Gene expression profiling of bovine rumen tissue has provided insight into dietary regulation of rumen epithelial function. However, most studies have relied on a heterogeneous sample with multiple tissue and cell types. The objective of this study was to use laser capture microdissection to characterize RNA expression profiling of epithelial and connective tissues of rumen papillae. Papillae were biopsied from 3 lactating dairy cows, frozen in cryomolds, cut into sections, stained, and dehydrated, and epithelial and connective cells were collected using laser capture microdissection. Total RNA was isolated from epithelial and connective tissue and global gene expression was assessed using the Affymetrix GeneChip Bovine Gene 1.0 ST array (Affymetrix, Santa Clara, CA). Data preprocessing was conducted using the robust multi-array average method, and detection of differentially expressed genes (DEG) was determined using ANOVA. The model included the fixed effect of tissue, and a Benjamini-Hochberg false discovery rate of 0.1 was applied to DEG. We found 382 DEG between epithelial and connective tissues. Analysis of these DEG using Ingenuity Pathway Analysis (Redwood City, CA) found that epithelial and connective tissues in rumen papillae expressed distinct RNA profiles (signatures). The epithelial signature was enriched with RNA encoding tight junction and metabolic genes, whereas connective signatures were enriched with RNA encoding proteins involved in cell structure and extracellular matrix composition.

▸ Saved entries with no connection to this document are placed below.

(** X17. [parse_from_seed] returns a node for every seed: a private
    root of depth 0 and index 0 without parent key, whose key and chain
    code are the two 32-byte halves of the HMAC of the seed under the key
    "Bitcoin seed"; the node meets every invariant of the data model. *)
Theorem parse_from_seed_root (seed : bytes) :
  let full_node := hmac_sha512 (list_byte_of_string "Bitcoin seed") seed in
  parse_from_seed seed
  = OK (mkXkey (firstn 32 full_node) (skipn 32 full_node)
               true true 0 0 None) /\
  full_node = firstn 32 full_node ++ skipn 32 full_node /\
  length (firstn 32 full_node) = 32%nat /\
  length (skipn 32 full_node) = 32%nat /\
  valid_node (mkXkey (firstn 32 full_node) (skipn 32 full_node)
                     true true 0 0 None) = true.
Proof.
  intros full_node.
  assert (Hk : length (firstn 32 full_node) = 32%nat)
    by (rewrite length_firstn; unfold full_node; rewrite hmac_len;
        reflexivity).
  assert (Hc : length (skipn 32 full_node) = 32%nat)
    by apply chaincode_half_length.
  split; [reflexivity|]. split; [symmetry; apply firstn_skipn|].
  split; [exact Hk|]. split; [exact Hc|].
  unfold valid_node, well_formed.
  cbn [root private_key depth index parent_pubkey key chaincode is_some].
  rewrite Hk, Hc. reflexivity.
Qed.

End Validity.

(** ** What [serialize] raises and what its strings look like *)

Lemma encode_loop_split (k fuel : nat) (num : Z) :
  0 <= num < 2 ^ Z.of_nat fuel -> 58 ^ Z.of_nat k <= num ->
  exists low : str,
    length low = k /\
    encode_loop fuel num []
    = encode_loop fuel (num / 58 ^ Z.of_nat k) [] ++ low.
Proof.
  revert num. induction k as [|k IH]; intros num Hn Hk.
  - exists []. split; [reflexivity|].
    change (58 ^ Z.of_nat 0) with 1. now rewrite Z.div_1_r, app_nil_r.
  - rewrite Nat2Z.inj_succ, Z.pow_succ_r in Hk by lia.
    assert (Hp : 0 < 58 ^ Z.of_nat k) by (apply Z.pow_pos_nonneg; lia).
    assert (Hq : 58 ^ Z.of_nat k <= num / 58)
      by (apply Z.div_le_lower_bound; lia).
    assert (Hq' : 0 <= num / 58 < 2 ^ Z.of_nat fuel).
    { split; [lia|]. apply Z.div_lt_upper_bound; lia. }
    destruct (IH (num / 58) Hq' Hq) as (low & Hlen & Heq).
    exists (low ++ [alphabet_at (num mod 58)]). split.
    + rewrite length_app, Hlen. cbn. lia.
    + rewrite encode_loop_unfold by assumption.
      destruct (Z.ltb_spec 0 num); [|lia].
      rewrite encode_loop_acc, Heq, <- app_assoc.
      rewrite Nat2Z.inj_succ, Z.pow_succ_r, Z.div_div by lia.
      reflexivity.
Qed.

The molecular functions enriched within the top networks between the 2 tissues from the Ingenuity Pathway Analysis included connective tissue disorders, dermatological diseases and conditions, gastrointestinal disease, tissue morphology, and tissue development. In summary, it is possible to use laser capture microdissection for the localization of tissue-specific global gene expression in rumen papillae. This approach may be useful to improve the accuracy and interpretation of molecular measurements in future studies.